El madridismo llevaba tanto tiempo esperando a Xabi Alonso que se podría pensar en Carlo Ancelotti, el técnico más laureado en la historia del club, como una especie de gobernador ausente, el hombre tranquilo que daba de comer a las palomas mientras los éxitos le caían del cielo, casi nunca de la pizarra. Y debe ser por eso que los nuevos inquilinos del banquillo blanco acostumbran a presentarse en su primera rueda de prensa vestidos de negro: no por elegancia, que así debe ser, ni por una cuestión de protocolo, sino por intuir que su primer día en el cargo es, también, la víspera del propio entierro.

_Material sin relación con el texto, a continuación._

(* ===== verification/Console.v ===== *)
(** * Console and UART ([kernel/console.c], [kernel/uart.c])

    The input line editor, console reads and writes, and the UART driver.
    What the device answers when its registers are read is an argument of the
    interrupt handler; what is sent to it is the trace of [Putc] events.  The
    locks cons.lock and tx_lock make everything between two sleeps atomic;
    functions that sleep with local state are resumed from where they stopped. *)
From S2P Require Import Prelude Params Interfaces Ring.

Definition INPUT_BUF_SIZE : Z := 128.
Definition BACKSPACE : Z := 0x100.
(** C(x): control-x *)
Definition CTRL (x : Z) : Z := x - 64.
Definition CTRL_D : Z := CTRL 68.
Definition CTRL_H : Z := CTRL 72.
Definition CTRL_P : Z := CTRL 80.
Definition CTRL_U : Z := CTRL 85.
Definition DEL : Z := 0x7f.
Definition NEWLINE : Z := 10.
Definition CR : Z := 13.

(** ** UART *)

(** The register writes of [uartinit], in order: (register, value). *)
Definition uartinit : list (Z * Z) :=
  [(1, 0x00);                                  (* IER: interrupts off *)
   (3, Z.shiftl 1 7);                          (* LCR: baud latch *)
   (0, 0x03); (1, 0x00);                       (* divisor for 38.4K *)
   (3, Z.shiftl 3 0);                          (* LCR: eight bits *)
   (2, Z.lor (Z.shiftl 1 0) (Z.shiftl 3 1));   (* FCR: enable and clear *)
   (1, Z.lor (Z.shiftl 1 1) (Z.shiftl 1 0))].  (* IER: both interrupts *)

(** Spins until the transmitter is idle, then sends. *)
Definition uartputc_sync {S} (c : Z) : M S unit := emit (Putc (u8 c)).

Definition consputc {S} (c : Z) : M S unit :=
  if c =? BACKSPACE then
    uartputc_sync 8 ;;;
    uartputc_sync 32 ;;;
    uartputc_sync 8
  else uartputc_sync c.

Record cons : Set := mkCons { c_buf : bytes; c_r : Z; c_w : Z; c_e : Z }.

Section console.
Context {U : Type} `{UserMem U}.

Record cst : Type := mkCst {
  cs_cons : cons;        (* cons *)
  cs_tx_busy : bool;     (* tx_busy *)
  cs_user : U;           (* myproc()'s memory *)
  cs_killed : bool }.    (* killed(myproc()) *)
Definition set_cons (f : cons -> cons) (s : cst) : cst :=
  mkCst (f (cs_cons s)) (cs_tx_busy s) (cs_user s) (cs_killed s).
Definition set_busy (b : bool) (s : cst) : cst := mkCst (cs_cons s) b (cs_user s) (cs_killed s).
Definition set_cuser (u : U) (s : cst) : cst := mkCst (cs_cons s) (cs_tx_busy s) u (cs_killed s).
Definition cuser {A} (m : M U A) : M cst A := zoom cs_user set_cuser m.

Definition set_r (r : Z) (c : cons) : cons := mkCons (c_buf c) r (c_w c) (c_e c).
Definition set_w (w : Z) (c : cons) : cons := mkCons (c_buf c) (c_r c) w (c_e c).
Definition set_e (e : Z) (c : cons) : cons := mkCons (c_buf c) (c_r c) (c_w c) e.
Definition buf_at (c : cons) (k : Z) : Z := c_buf c !!! Z.to_nat (k `mod` INPUT_BUF_SIZE).

(** The bytes of buf not sent when the driver sleeps on &tx_chan. *)
Fixpoint uartwrite (buf : bytes) : M cst bytes :=
  match buf with
  | [] => ret []
  | b :: rest =>
      let! busy := gets cs_tx_busy in
      if busy then ret buf
      else
        emit (Putc b) ;;;
        modify (set_busy true) ;;;
        uartwrite rest
  end.

(** [WBlocked i rest]: asleep in [uartwrite] with rest of the batch at i unsent. *)
Inductive cwrite_result : Set := WBlocked (i nn : Z) (rest : bytes) | WDone (r : Z).

(** The loop of [consolewrite] from index i; 32 bytes go in one batch. *)
Fixpoint consolewrite_loop (fuel : nat) (src n i : Z) : M cst cwrite_result :=
  if i <? n then
    match fuel with
    | O => undefined_behaviour "consolewrite: fuel"
    | S fuel =>
        let nn := Z.min 32 (n - i) in
        let! r := cuser (um_copyin (u64 (src + i)) nn) in
        if r.1 =? -1 then ret (WDone i)
        else
          let! rest := uartwrite r.2 in
          match rest with
          | [] => consolewrite_loop fuel src n (i + nn)
          | _ => ret (WBlocked i nn rest)
          end
    end
  else ret (WDone i).
Definition consolewrite (src n i : Z) : M cst cwrite_result :=
  consolewrite_loop (Z.to_nat ((n - i) / 32 + 1)) src n i.

(** Resuming after a sleep in [uartwrite]. *)
Definition consolewrite_resume (src n i nn : Z) (rest : bytes) : M cst cwrite_result :=
  let! rest := uartwrite rest in
  match rest with
  | [] => consolewrite src n (i + nn)
  | _ => ret (WBlocked i nn rest)
  end.

(** [RBlocked n]: asleep on &cons.r with n bytes still wanted. *)
Inductive cread_result : Set := RBlocked (n : Z) | RDone (r : Z).

(** The loop of [consoleread]; dst is target - n bytes past its start. *)
Fixpoint consoleread_loop (fuel : nat) (dst target n : Z) : M cst cread_result :=
  match fuel with
  | O => ret (RDone (target - n))
  | S fuel =>
      let! s := gets id in
      if c_r (cs_cons s) =? c_w (cs_cons s) then
        if cs_killed s then ret (RDone (-1)) else ret (RBlocked n)
      else
        let c := buf_at (cs_cons s) (c_r (cs_cons s)) in
        modify (set_cons (fun k => set_r (u32 (c_r k + 1)) k)) ;;;
        if c =? CTRL_D then
          when (n <? target) (modify (set_cons (fun k => set_r (u32 (c_r k - 1)) k))) ;;;
          ret (RDone (target - n))
        else
          let! r := cuser (um_copyout (u64 (dst + (target - n))) [c]) in
          if r =? -1 then ret (RDone (target - n))
          else if c =? NEWLINE then ret (RDone (target - (n - 1)))
          else consoleread_loop fuel dst target (n - 1)
  end.
Definition consoleread (dst target n : Z) : M cst cread_result :=
  consoleread_loop (Z.to_nat n) dst target n.

(** The loop that kills the line: it stops at the latest when e reaches w. *)
Fixpoint kill_line (fuel : nat) : M cst unit :=
  match fuel with
  | O => ret tt
  | S fuel =>
      let! k := gets cs_cons in
      if negb (c_e k =? c_w k) && negb (buf_at k (u32 (c_e k - 1)) =? NEWLINE) then
        modify (set_cons (set_e (u32 (c_e k - 1)))) ;;;
        consputc BACKSPACE ;;;
        kill_line fuel
      else ret tt
  end.

(** [procdump] prints the process table (it is a list of events here). *)
Definition consoleintr (procdump : list event) (c : Z) : M cst unit :=
  let! k := gets cs_cons in
  if c =? CTRL_P then fun s => Ret tt s procdump
  else if c =? CTRL_U then kill_line (Z.to_nat INPUT_BUF_SIZE)
  else if (c =? CTRL_H) || (c =? DEL) then
    when (negb (c_e k =? c_w k))
      (modify (set_cons (set_e (u32 (c_e k - 1)))) ;;;
       consputc BACKSPACE)
  else if negb (c =? 0) && (u32 (c_e k - c_r k) <? INPUT_BUF_SIZE) then
    let c := if c =? CR then NEWLINE else c in
    consputc c ;;;
    modify (set_cons (fun k =>
      mkCons (<[Z.to_nat (c_e k `mod` INPUT_BUF_SIZE) := u8 c]> (c_buf k)) (c_r k) (c_w k) (u32 (c_e k + 1)))) ;;;
    let! k := gets cs_cons in
    when ((c =? NEWLINE) || (c =? CTRL_D) || (u32 (c_e k - c_r k) =? INPUT_BUF_SIZE))
      (modify (set_cons (fun k => set_w (c_e k) k)) ;;;
       wakeup ChCons)
  else ret tt.

(** [uartintr]: idle is the transmitter bit read from LSR, input the bytes
    that [uartgetc] returns until none is waiting. *)
Definition uartintr (procdump : list event) (idle : bool) (input : bytes) : M cst unit :=
  when idle (modify (set_busy false) ;;; wakeup ChUart) ;;;
  foldr (fun c rest => consoleintr procdump c ;;; rest) (ret tt) input.
End console.

(** ** The input buffer as two queues *)

Definition n_ready (k : cons) : Z := u32 (c_w k - c_r k).
Definition n_edit (k : cons) : Z := u32 (c_e k - c_w k).
(** The lines a reader may take, and the line being edited. *)
Definition ready (k : cons) : bytes := ring (c_buf k) INPUT_BUF_SIZE (c_r k) (n_ready k).
Definition editing (k : cons) : bytes := ring (c_buf k) INPUT_BUF_SIZE (c_w k) (n_edit k).

Record cons_ok (k : cons) : Prop := {
  ck_buf : Z.of_nat (length (c_buf k)) = INPUT_BUF_SIZE;
  ck_r : 0 <= c_r k < 2^32; ck_w : 0 <= c_w k < 2^32; ck_e : 0 <= c_e k < 2^32;
  ck_room : n_ready k + n_edit k <= INPUT_BUF_SIZE;
  ck_line : NEWLINE ∉ editing k }.

Definition line_state : Type := bytes * bytes.

(** What a typed character means: edit the line, or commit it. *)
Definition type_char (c : Z) (x : line_state) : line_state :=
  let '(rdy, line) := x in
  if c =? CTRL_P then (rdy, line)
  else if c =? CTRL_U then (rdy, [])
  else if (c =? CTRL_H) || (c =? DEL) then (rdy, take (length line - 1) line)
  else if negb (c =? 0) && (Z.of_nat (length rdy + length line) <? INPUT_BUF_SIZE) then
    let c := if c =? CR then NEWLINE else c in
    let line := line ++ [c] in
    if (c =? NEWLINE) || (c =? CTRL_D) || (Z.of_nat (length rdy + length line) =? INPUT_BUF_SIZE)
    then (rdy ++ line, []) else (rdy, line)
  else (rdy, line).

Lemma cons_ring : 0 < INPUT_BUF_SIZE /\ (INPUT_BUF_SIZE | 2^32).
Proof. split; [done|]. by exists (2^25). Qed.

Section editor.
Implicit Types (k : cons).

Lemma ring_cong (N : Z) (d : bytes) a b len : 0 < N -> (N | 2^32) -> u32 a = u32 b -> ring d N a len = ring d N b len.
Proof. intros H0 Hd Hab. by rewrite <- (ring_u32 N H0 Hd d a), Hab, ring_u32. Qed.

Lemma n_ready_pos k : 0 <= n_ready k.
Proof. apply u32_bound. Qed.
Lemma n_edit_pos k : 0 <= n_edit k.
Proof. apply u32_bound. Qed.

Lemma n_total k : n_ready k + n_edit k < 2^32 -> u32 (c_e k - c_r k) = n_ready k + n_edit k.
Proof.
  intros H. pose proof (n_ready_pos k). pose proof (n_edit_pos k).
  rewrite <- (Z.mod_small (n_ready k + n_edit k) (2^32)) by lia. unfold n_ready, n_edit, u32.
  rewrite Z.add_mod_idemp_l, Z.add_mod_idemp_r by lia. f_equal. lia.
Qed.

Lemma whole k : ready k ++ editing k = ring (c_buf k) INPUT_BUF_SIZE (c_r k) (n_ready k + n_edit k).
Proof.
  destruct cons_ring as [H0 Hd]. pose proof (n_ready_pos k). pose proof (n_edit_pos k).
  rewrite ring_app by done. unfold ready, editing. f_equal. apply ring_cong; [done|done|].
  symmetry. apply u32_sub_add.
Qed.

Lemma lengths k : Z.of_nat (length (ready k)) = n_ready k /\ Z.of_nat (length (editing k)) = n_edit k.
Proof. split; apply length_ring; [apply n_ready_pos|apply n_edit_pos]. Qed.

Nadie es ajeno a la ilusión, tampoco el aficionado que necesita algunos tropiezos para conectar con su equipo a base de frustración y malos augurios. Los comienzos ofrecen tregua al pesimismo y Xabi Alonso encarna todo lo que el madridismo generalista ansía en este tramo del camino: un apóstol del cambio, el exfutbolista con pie de cirujano que se convirtió en entrenador de método, un tipo con toda la pinta de subrayar los libros y al que te podrías encontrar, cualquier tarde de estas, en un concierto de León Benavente. Del tolosarra se esperan muchas cosas, pero la primera, acaso la principal, es que imponga un cierto orden en el vestuario sin parecer un guardia civil con bigote, capa y tricornio.
Aterriza Alonso de regreso tras coquetear con el milagro, el hombre que le arrebató Alemania al Bayern Múnich con un equipo destinado, apenas, a molestar. Y lo hizo con elegancia, buen fútbol y un aprovechamiento de la plantilla que haría bueno a casi cualquier director deportivo del planeta. Su gran hándicap es que Madrid no es Leverkusen, pero tampoco sobre eso necesita lecciones. Nadie le va a explicar, precisamente a él, que en la capital del fútbol apenas hay tiempo para levantar cimientos ni espacio para probaturas. El club funciona como una trituradora que ruge implacable en el estadio cuando la pelota no entra, pero mucho más cuando el árbitro señala el final del partido y comienza la liga de las tertulias. En el Madrid no hay que temer tanto el qué dirán como lo que ya se dijo.
Le espera un doble reto al nuevo arquitecto: armar un bloque con un Lego de Swarovski y racionar el uso de las malas caras dentro del vestuario, quizá también fuera de esas cuatro paredes, pues en el Madrid no suele bastar con mantener a raya solo el ego de los futbolistas. El suyo será un equipo coral o no será, entregado en el esfuerzo y capaz de transformarse varias veces en un mismo partido. Y todo esto deberá hacerlo Xabi Alonso con una constelación de guitarristas a los que habrá que convencer de que algunas fiestas no se levantan a base de solos, en ocasiones bastará con ponerle ritmo al himno de las mocitas.
Sobre el papel, lo tiene todo para llevar la nave a buen puerto, incluso en una ciudad sin mar, a veces cruel y desértica en los afectos. Es inteligente, piensa antes de hablar y trae de serie ese punto famélico que empuja las grandes conquistas mientras el personal se infla a donuts. Que nadie espere de él al protagonista de una telenovela ni al tímido patológico que saluda con la mano blanda. El margen de error es ínfimo en la tierra de las grandes gestas, pero cuenta Alonso con una gran ventaja: si al primer empate empiezan los de siempre a pedir que venga Mourinho, podrá Xabi ofrecerles su teléfono y hasta mostrarles el último meme que hayan compartido por WhatsApp.